(Stored data)
(* ===== verification/DiscoveryQueue.v ===== *)
(** The queue of the discoverer: plugins/discovery/discoverer.go and the
    handlers of pod.go and service.go that feed it.

    The informers' goroutines enqueue resources, one goroutine takes them off
    the channel and updates the endpoints, another one looks at the node, and
    the manager stops the discoverer and deletes all endpoints.  A step of the
    model is what one goroutine does between two points at which another one
    can be seen to run: a change of the wait group, a send, a receive, the
    closing of the channel, an operation under the lock.  [step] computes the
    state after a step: [None] when the goroutine is blocked or is not there,
    a panic when the process dies. *)

From Stdlib Require Import ZArith Lia.
From S2P Require Import Prelude Filters Util Leadership Discovery Configuration Interleaving.

(** ** pod.go and service.go: the calls of the informers *)

(** What an informer calls its handler with: the object, [None] when it is not
    of the type the handler asserts, such as the [DeletedFinalStateUnknown] of
    a deletion that was missed. *)
Inductive resource_event :=
  | PodUpdated (phase : string) (pod : option Resource)     (** added or updated *)
  | PodDeleted (pod : option Resource)
  | ServiceUpdated (service : option Resource)
  | ServiceDeleted (service : option Resource).

(** The resources that a call enqueues. *)
Definition resource_calls (ev : resource_event) : list Resource :=
  match ev with
  | PodUpdated phase (Some pod) => updatePod phase pod
  | PodDeleted (Some pod) => deletePod pod
  | ServiceUpdated (Some service) => updateService service
  | ServiceDeleted (Some service) => deleteService service
  | _ => []
  end.

(** ** discoverer.go: the state *)

(** Where a goroutine is in [enqueue]. *)
Inductive enqueuing := EIdle | EAdded (** to the wait group *) | ESent.

(** A goroutine that enqueues: what it still has to, and what it has sent. *)
Record producer := MkProducer {
  pr_todo : list Resource;
  pr_sent : list Resource;
  pr_at : enqueuing;
}.
(** Where the manager is in stopping the discoverer. *)
Inductive stopping := Running | Waited | Closed | Cleared.

Definition queue_capacity : nat := 1000.
Definition closed_channel : string := "send on closed channel".

Section queue.
Context {R C : Type} `{!EqDecision C} (rest_zero : R).
Context (encoders : gmap string (Resource -> PluginConfig R -> option (string * C))).
Context {IP : Type} (ParseIP : string -> option IP) (IP_String : IP -> string) (en : env).
Abbreviation endpoints := (gmap string (list (Endpoint C))).

(** The operations under the lock, with what they depend on: the visiting
    order of a map, the nodes of the lister. *)
Inductive operation :=
  | OpResource (order : list (string * delegate (R := R))) (resource : Resource)
  | OpNode (nodes : result (list Node)) (plugin : PluginConfig R)
  | OpDeleteAll (order : list (string * list (Endpoint C))).

Definition resource_of (op : operation) : option Resource :=
  match op with OpResource _ r => Some r | _ => None end.

Record discoverer := MkDiscoverer {
  d_producers : list producer;
  d_wg : Z;
  d_queue : list Resource;
  d_current : option Resource;    (** received and not handled yet *)
  d_ended : bool;                 (** the receiving goroutine *)
  d_plugins : list (PluginConfig R);   (** left to [discoverNodeEndpoints] *)
  d_stop : stopping;
  d_creator : endpointCreator (R := R);
  d_endpoints : endpoints;
  d_calls : list (call (C := C));      (** of the endpoint handler *)
  d_log : list operation;              (** the operations so far *)
}.

(** [newDiscoverer], with what the informers are going to enqueue. *)
Definition newDiscoverer (glob_compile : string -> option Glob) (plugins : list (PluginConfig R))
    (excludes : list Selectors) (disableAnnotations : bool) (producers : list (list resource_event)) : discoverer :=
  MkDiscoverer ((fun evs => MkProducer (evs ≫= resource_calls) [] EIdle) <$> producers) 0 [] None false plugins Running
    (MkCreator (makeDelegates glob_compile plugins) disableAnnotations (makeAnnotationExclusions glob_compile excludes))
    ∅ [] [].

Definition closed (d : discoverer) : bool :=
  match d_stop d with Running | Waited => false | Closed | Cleared => true end.

Definition perform (e : endpointCreator (R := R)) (op : operation) (m : endpoints) : endpoints * list (call (C := C)) :=
  match op with
  | OpResource order r => dequeue rest_zero encoders e order r m
  | OpNode nodes plugin =>
      match discoverNodeEndpoint encoders ParseIP IP_String en nodes plugin m with Ok st => st | Err _ => (m, []) end
  | OpDeleteAll order => DeleteAll order m
  end.

Definition with_producer (i : nat) (p : producer) (wg : Z) (queue : list Resource) (d : discoverer) : discoverer :=
  MkDiscoverer (<[i := p]> (d_producers d)) wg queue (d_current d) (d_ended d) (d_plugins d) (d_stop d) (d_creator d)
    (d_endpoints d) (d_calls d) (d_log d).
Definition with_loop (queue : list Resource) (current : option Resource) (ended : bool) (d : discoverer) : discoverer :=
  MkDiscoverer (d_producers d) (d_wg d) queue current ended (d_plugins d) (d_stop d) (d_creator d)
    (d_endpoints d) (d_calls d) (d_log d).
Definition with_stop (s : stopping) (d : discoverer) : discoverer :=
  MkDiscoverer (d_producers d) (d_wg d) (d_queue d) (d_current d) (d_ended d) (d_plugins d) s (d_creator d)
    (d_endpoints d) (d_calls d) (d_log d).
Definition with_plugins (plugins : list (PluginConfig R)) (d : discoverer) : discoverer :=
  MkDiscoverer (d_producers d) (d_wg d) (d_queue d) (d_current d) (d_ended d) plugins (d_stop d) (d_creator d)
    (d_endpoints d) (d_calls d) (d_log d).
(** An operation under the lock. *)
Definition locked (op : operation) (d : discoverer) : discoverer :=
  let st := perform (d_creator d) op (d_endpoints d) in
  MkDiscoverer (d_producers d) (d_wg d) (d_queue d) (d_current d) (d_ended d) (d_plugins d) (d_stop d) (d_creator d)
    st.1 (d_calls d ++ st.2) (d_log d ++ [op]).
(* ===== verification/Events.v ===== *)
(** Events: plugins/events/eventrouter.go, internal/events/types.go and the
    export of events in plugins/sinks/wavefront/wavefront.go.

    The event filter is in Filters.v.  The options of an event are those of the
    Wavefront SDK that the code uses: each sets one annotation.  The informer
    factory of client-go starts an informer once; a stopped informer stays
    stopped.  The sinks run in goroutines of their own and share the event. *)

From Stdlib Require Import ZArith Lia.
From S2P Require Import Prelude GoFloat Filters Wf Util Leadership Discovery Configuration.

(** ** types.go *)

Inductive event_option := OptType (t : string) | OptAnnotate (key value : string).

(** [Tags] is never set. *)
Record Event := MkEvent {
  ev_Message : string;
  ev_Ts : Z;
  ev_Host : string;
  ev_Options : list event_option;
}.

(** What the options make of the annotations. *)
Definition annotate (annotations : tagmap) (o : event_option) : tagmap :=
  match o with OptType t => <["type" := t]> annotations | OptAnnotate k v => <[k := v]> annotations end.
Definition annotations (options : list event_option) : tagmap := foldl annotate ∅ options.

(** ** eventrouter.go: an event *)

(** What is read of a Kubernetes event; the time is [None] when it is not set. *)
Record kube_event := MkKubeEvent {
  ke_Message : string;
  ke_LastTimestamp : option Z;
  ke_Namespace : string;
  ke_Kind : string;
  ke_Name : string;
  ke_Reason : string;
  ke_Component : string;
  ke_Host : string;
  ke_Type : string;
}.

(** [strings.ToLower] on the letters that can make an ASCII word. *)
Definition lower (c : Ascii.ascii) : Ascii.ascii :=
  let n := N_of_ascii c in if (65 <=? n)%N && (n <=? 90)%N then Ascii.ascii_of_N (n + 32) else c.
Fixpoint ToLower (s : string) : string :=
  match s with EmptyString => EmptyString | String c s' => String (lower c) (ToLower s') end.

Definition event_tags (e : kube_event) : tagmap :=
  let ns := if String.eqb (ke_Namespace e) "" then "default" else ke_Namespace e in
  let tags := <["namespace_name" := ns]> (<["kind" := ke_Kind e]> (<["reason" := ke_Reason e]>
                {["component" := ke_Component e]})) in
  if negb (String.eqb (ke_Name e) "") then
    if String.eqb (ToLower (ke_Kind e)) "pod" then <["pod_name" := ke_Name e]> tags
    else <["resource_name" := ke_Name e]> tags
  else tags.

(** [order] is the order in which the tags are visited. *)
Definition newEvent (message : string) (ts : Z) (host : string) (order : list (string * string)) (options : list event_option)
    : Event := MkEvent message ts host (options ++ map (fun kv => OptAnnotate kv.1 kv.2) order).

(** The counters of received, filtered and sent events. *)
Record event_counters := MkCounters { receivedEvents : Z; filteredEvents : Z; sentEvents : Z }.

(** [addEvent]: the event for the sinks, if it gets that far.  An event whose
    time is not set is older than a minute. *)
Definition addEvent (filters : eventFilter) (visit : tagmap -> list (string * string)) (now : Z) (e : option kube_event)
    (c : event_counters) : event_counters * option Event :=
  match e with
  | None => (c, None)
  | Some e =>
      if match ke_LastTimestamp e with Some t => (t <? now - minute)%Z | None => true end then (c, None)
      else
        let tags := event_tags e in
        if negb (event_matches filters tags)
        then (MkCounters (receivedEvents c + 1) (filteredEvents c + 1) (sentEvents c), None)
        else
          let eType := if String.eqb (ke_Type e) "" then "Normal" else ke_Type e in
          (MkCounters (receivedEvents c + 1) (filteredEvents c) (sentEvents c + 1),
           Some (newEvent (ke_Message e) (default 0 (ke_LastTimestamp e)) (ke_Host e) (visit tags) [OptType eType]))
  end%Z.

(** ** eventrouter.go: the life cycle *)

(** The stop channel; whether the factory has started the informer, and
    whether the informer runs. *)
Record router := MkRouter { er_stop : handler_chan; er_started : bool; er_running : bool }.
Definition NewEventRouter : router := MkRouter ChanNil false false.

Definition Resume (er : router) : router :=
  MkRouter (handler_start (er_stop er)) true (if er_started er then er_running er else true).
Definition Pause (er : router) : outcome router :=
  match er_stop er with
  | ChanNil => Done er
  | ChanOpen => Done (MkRouter ChanClosed (er_started er) false)
  | ChanClosed => Panic "close of closed channel"
  end.

(** The messages of the election, in order. *)
Fixpoint router_run (er : router) (msgs : list bool) : outcome router :=
  match msgs with
  | [] => Done er
  | true :: msgs' => router_run (Resume er) msgs'
  | false :: msgs' => er' ← Pause er; router_run er' msgs'
  end.

(** ** wavefront.go: [ExportEvent] of several sinks *)

(** Where a sink is: it has not begun, it has put its annotation into the
    event, or it has sent the event with these annotations. *)
Inductive export_state := Waiting | Annotated | Sent (annotations : tagmap).

(** The shared event and the sinks, each with the name of its cluster.  A sink
    first stores the extended options into the event and then reads the event
    again to send it; other sinks may run in between. *)
Inductive export_step : Event * list (string * export_state) -> Event * list (string * export_state) -> Prop :=
  | step_annotate ev sinks i cluster :
      sinks !! i = Some (cluster, Waiting) ->
      export_step (ev, sinks)
        (MkEvent (ev_Message ev) (ev_Ts ev) (ev_Host ev) (ev_Options ev ++ [OptAnnotate "cluster" cluster]),
         <[i := (cluster, Annotated)]> sinks)
  | step_send ev sinks i cluster :
      sinks !! i = Some (cluster, Annotated) ->
      export_step (ev, sinks) (ev, <[i := (cluster, Sent (annotations (ev_Options ev)))]> sinks).

(** One sink after another, as with a single sink. *)
Definition ExportEvent (cluster : string) (ev : Event) : Event * tagmap :=
  let ev := MkEvent (ev_Message ev) (ev_Ts ev) (ev_Host ev) (ev_Options ev ++ [OptAnnotate "cluster" cluster]) in
  (ev, annotations (ev_Options ev)).

(** ** Lemmas *)

Lemma annotations_snoc options o : annotations (options ++ [o]) = annotate (annotations options) o.
Proof. unfold annotations. by rewrite foldl_app. Qed.

Lemma annotate_all order acc :
  NoDup order.*1 -> foldl annotate acc (map (fun kv => OptAnnotate kv.1 kv.2) order) = list_to_map order ∪ acc.
Proof.
  revert acc; induction order as [|[k v] order IH]; intros acc Hnd; cbn [map foldl annotate fst snd].
  { cbn. by rewrite (left_id_L ∅ (∪)). }
  apply NoDup_cons in Hnd as [Hk Hnd]. rewrite IH by done. rewrite list_to_map_cons. apply map_eq. intros k'.
  rewrite !lookup_union. destruct (decide (k' = k)) as [->|Hne].
  - rewrite !lookup_insert_eq. assert ((list_to_map order : tagmap) !! k = None) as -> by by apply not_elem_of_list_to_map_1.
    by destruct (acc !! k).
  - by rewrite !lookup_insert_ne.
Qed.

Lemma newEvent_annotations message ts host order m t :
  iterates order m -> m !! "type" = None ->
  annotations (ev_Options (newEvent message ts host order [OptType t])) = <["type" := t]> m.
Proof.
  intros Ho Ht. unfold newEvent, annotations. cbn [ev_Options app foldl annotate].
  rewrite annotate_all by (by eapply iterates_NoDup). apply map_eq. intros k. rewrite lookup_union, (iterates_to_map _ _ Ho).
  destruct (decide (k = "type")) as [->|Hne]; [by rewrite Ht, !lookup_insert_eq|].
  rewrite !lookup_insert_ne, lookup_empty by done. by destruct (m !! k).
Qed.

Lemma event_tags_no_type e : event_tags e !! "type" = None.
Proof.
  unfold event_tags. destruct (negb _); [destruct (String.eqb (ToLower _) _)|]; rewrite !lookup_insert_ne by done;
    by rewrite lookup_singleton_ne.
Qed.

(** Which events are exported.  An object that is not an event, and an
    event older than a minute or without a time, is ignored and not counted;
    any other is counted as received, and then, by the event filter on its
    tags, either as filtered or as sent; a sent event has the message, time and
    host of the Kubernetes event, and its annotations are the tags and the
    type, "Normal" when there is none, whatever the order of the tags. *)
Theorem addEvent_spec (filters : eventFilter) (visit : tagmap -> list (string * string)) (now : Z) (e : kube_event)
    (c : event_counters) :
  (forall m, iterates (visit m) m) ->
  addEvent filters visit now None c = (c, None) /\
  let recent := match ke_LastTimestamp e with Some t => (now - minute <=? t)%Z | None => false end in
  (recent = false -> addEvent filters visit now (Some e) c = (c, None)) /\
  (recent = true ->
     let keep := event_matches filters (event_tags e) in
     exists o, addEvent filters visit now (Some e) c =
         (MkCounters (receivedEvents c + 1) (filteredEvents c + if keep then 0 else 1) (sentEvents c + if keep then 1 else 0), o)%Z /\
       if keep then exists ev, o = Some ev /\ ev_Message ev = ke_Message e /\ Some (ev_Ts ev) = ke_LastTimestamp e /\
              ev_Host ev = ke_Host e /\
              annotations (ev_Options ev) = <["type" := if String.eqb (ke_Type e) "" then "Normal" else ke_Type e]> (event_tags e)
       else o = None).
Proof.
  intros Hv. split; [done|]. cbv zeta. unfold addEvent. destruct (ke_LastTimestamp e) as [t|]; [|done].
  rewrite Z.leb_antisym. destruct (t <? now - minute)%Z; cbn [negb]; [done|]. split; [done|]. intros _.
  destruct (event_matches filters (event_tags e)); cbn [negb].
  - eexists. split; [by rewrite Z.add_0_r|]. eexists. split; [done|]. split_and!; try done.
    apply newEvent_annotations; [apply Hv|apply event_tags_no_type].
  - eexists. split; [by rewrite Z.add_0_r|done].
Qed.

Definition sample_event (t : option Z) : kube_event := MkKubeEvent "Started" t "" "Pod" "web" "Started" "kubelet" "node" "".

Lemma addEvent_spec_witness :
  let filters := MkEventFilter None None None None in
  exists ev, (addEvent filters map_to_list (5 * minute)%Z (Some (sample_event (Some (5 * minute)%Z))) (MkCounters 0 0 0)).2 = Some ev /\
    annotations (ev_Options ev) !! "pod_name" = Some "web" /\ annotations (ev_Options ev) !! "type" = Some "Normal".
Proof.
  intros filters.
  destruct (addEvent_spec filters map_to_list (5 * minute)%Z (sample_event (Some (5 * minute)%Z)) (MkCounters 0 0 0))
    as (_ & _ & H); [intros m; apply iterates_canonical|].
  destruct (H eq_refl) as (o & E & ev & -> & _ & _ & _ & Ha). exists ev. rewrite E. split; [done|].
  rewrite Ha. split; by vm_compute.
Defined.

(** ** The life cycle *)

(** The messages end with this node leading, and it has not lost an election
    in between. *)
Fixpoint all_true (msgs : list bool) : bool := match msgs with [] => true | b :: msgs' => b && all_true msgs' end.
Fixpoint first_term (msgs : list bool) : bool :=
  match msgs with [] => false | true :: msgs' => all_true msgs' | false :: msgs' => first_term msgs' end.

Lemma started_run msgs er er' :
  er_started er = true -> er_stop er <> ChanNil -> router_run er msgs = Done er' ->
  er_running er' = (er_running er && all_true msgs).
Proof.
  revert er; induction msgs as [|b msgs IH]; intros er Hs Hc; cbn [router_run all_true].
  { intros [= <-]. by rewrite andb_true_r. }
  destruct b; cbn [andb].
  - intros H. rewrite (IH (Resume er) eq_refl ltac:(discriminate) H). cbn. by rewrite Hs.
  - unfold Pause. destruct (er_stop er); try done. cbn [mbind outcome_bind]. intros H. rewrite (IH (MkRouter ChanClosed (er_started er) false) Hs ltac:(discriminate) H). cbn.
    by rewrite andb_false_r.
Qed.

(** The event router across elections.  As long as it does not panic, it
    watches events exactly when this node leads and has never been demoted:
    the informer is started once, and a demotion stops it for good, so a node
    that is elected again exports no events. *)
Theorem router_deaf_after_demotion (msgs : list bool) (er : router) :
  router_run NewEventRouter msgs = Done er -> er_running er = first_term msgs.
Proof.
  induction msgs as [|b msgs IH]; cbn [router_run first_term]; [by intros [= <-]|].
  destruct b; [|exact IH]. intros H. apply (started_run msgs (Resume NewEventRouter) er) in H; [exact H|done|discriminate].
Qed.

Lemma router_deaf_after_demotion_witness :
  exists er, router_run NewEventRouter [true; false; true] = Done er /\ er_running er = false.
Proof.
  eexists. split; [by vm_compute|]. apply (router_deaf_after_demotion [true; false; true]). by vm_compute.
Defined.

(** ** Sinks that share an event *)

Section sharing.
Context (ev0 : Event) (cluster : string).

(** What every reachable state satisfies when all sinks have one cluster name. *)
Record shared_ok (st : Event * list (string * export_state)) : Prop := {
  so_event : exists n, ev_Options st.1 = ev_Options ev0 ++ replicate n (OptAnnotate "cluster" cluster) /\
    ((exists i, st.2 !! i = Some (cluster, Annotated)) -> 0 < n);
  so_cluster : forall i c s, st.2 !! i = Some (c, s) -> c = cluster;
  so_sent : forall i a, st.2 !! i = Some (cluster, Sent a) -> a = <["cluster" := cluster]> (annotations (ev_Options ev0));
}.

Lemma annotations_repeat n :
  0 < n -> annotations (ev_Options ev0 ++ replicate n (OptAnnotate "cluster" cluster)) =
    <["cluster" := cluster]> (annotations (ev_Options ev0)).
Proof.
  intros Hn. destruct n as [|n]; [lia|]. clear Hn. induction n as [|n IH]; [apply annotations_snoc|].
  rewrite replicate_S_end, app_assoc, annotations_snoc, IH. cbn. by rewrite insert_insert_eq.
Qed.

Lemma shared_step st st' : shared_ok st -> export_step st st' -> shared_ok st'.
Proof.
  intros [(n & He & Hn) Hc Hs] Hstep. destruct Hstep as [ev sinks i c Hi|ev sinks i c Hi]; cbn [fst snd] in *;
    pose proof (Hc _ _ _ Hi) as ->; (split; cbn [fst snd]).
  - exists (S n). split; [|lia]. rewrite replicate_S_end, app_assoc. cbn. by rewrite He.
  - intros j c s Hj. destruct (decide (i = j)) as [->|Hne]; [|rewrite list_lookup_insert_ne in Hj by done; by eapply Hc].
    rewrite list_lookup_insert_eq in Hj by by eapply lookup_lt_Some. by injection Hj as <- <-.
  - intros j a Hj. destruct (decide (i = j)) as [->|Hne]; [|rewrite list_lookup_insert_ne in Hj by done; by eapply Hs].
    by rewrite list_lookup_insert_eq in Hj by by eapply lookup_lt_Some.
  - exists n. split; [done|]. intros _. apply Hn. by exists i.
  - intros j c s Hj. destruct (decide (i = j)) as [->|Hne]; [|rewrite list_lookup_insert_ne in Hj by done; by eapply Hc].
    rewrite list_lookup_insert_eq in Hj by by eapply lookup_lt_Some. by injection Hj as <- <-.
  - intros j a Hj. destruct (decide (i = j)) as [->|Hne]; [|rewrite list_lookup_insert_ne in Hj by done; by eapply Hs].
    rewrite list_lookup_insert_eq in Hj by by eapply lookup_lt_Some. injection Hj as <-. rewrite He. apply annotations_repeat, Hn.
    by exists j.
Qed.
End sharing.



(** With different names a sink can send the other's. *)
Example mixed_clusters :
  let ev := MkEvent "Started" 0 "node" [] in
  exists st, rtc export_step (ev, [("a", Waiting); ("b", Waiting)]) st /\
    st.2 !! 0 = Some ("a", Sent {["cluster" := "b"]}).
Proof.
  intros ev. eexists. split.
  { eapply rtc_l; [by apply (step_annotate ev _ 0)|]. eapply rtc_l; [by apply (step_annotate _ _ 1)|].
    eapply rtc_l; [by apply (step_send _ _ 0)|]. done. }
  by vm_compute.
Qed.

▶ **WORK ORDER**: Could you reproduce, exactly, every line above from the line with "match d_stop d" to the line with "Definition with_plugins (plugins", and no other line? Both ends count.

▶ **TASK SOLUTION**:
  match d_stop d with Running | Waited => false | Closed | Cleared => true end.

Definition perform (e : endpointCreator (R := R)) (op : operation) (m : endpoints) : endpoints * list (call (C := C)) :=
  match op with
  | OpResource order r => dequeue rest_zero encoders e order r m
  | OpNode nodes plugin =>
      match discoverNodeEndpoint encoders ParseIP IP_String en nodes plugin m with Ok st => st | Err _ => (m, []) end
  | OpDeleteAll order => DeleteAll order m
  end.

Definition with_producer (i : nat) (p : producer) (wg : Z) (queue : list Resource) (d : discoverer) : discoverer :=
  MkDiscoverer (<[i := p]> (d_producers d)) wg queue (d_current d) (d_ended d) (d_plugins d) (d_stop d) (d_creator d)
    (d_endpoints d) (d_calls d) (d_log d).
Definition with_loop (queue : list Resource) (current : option Resource) (ended : bool) (d : discoverer) : discoverer :=
  MkDiscoverer (d_producers d) (d_wg d) queue current ended (d_plugins d) (d_stop d) (d_creator d)
    (d_endpoints d) (d_calls d) (d_log d).
Definition with_stop (s : stopping) (d : discoverer) : discoverer :=
  MkDiscoverer (d_producers d) (d_wg d) (d_queue d) (d_current d) (d_ended d) (d_plugins d) s (d_creator d)
    (d_endpoints d) (d_calls d) (d_log d).
Definition with_plugins (plugins : list (PluginConfig R)) (d : discoverer) : discoverer :=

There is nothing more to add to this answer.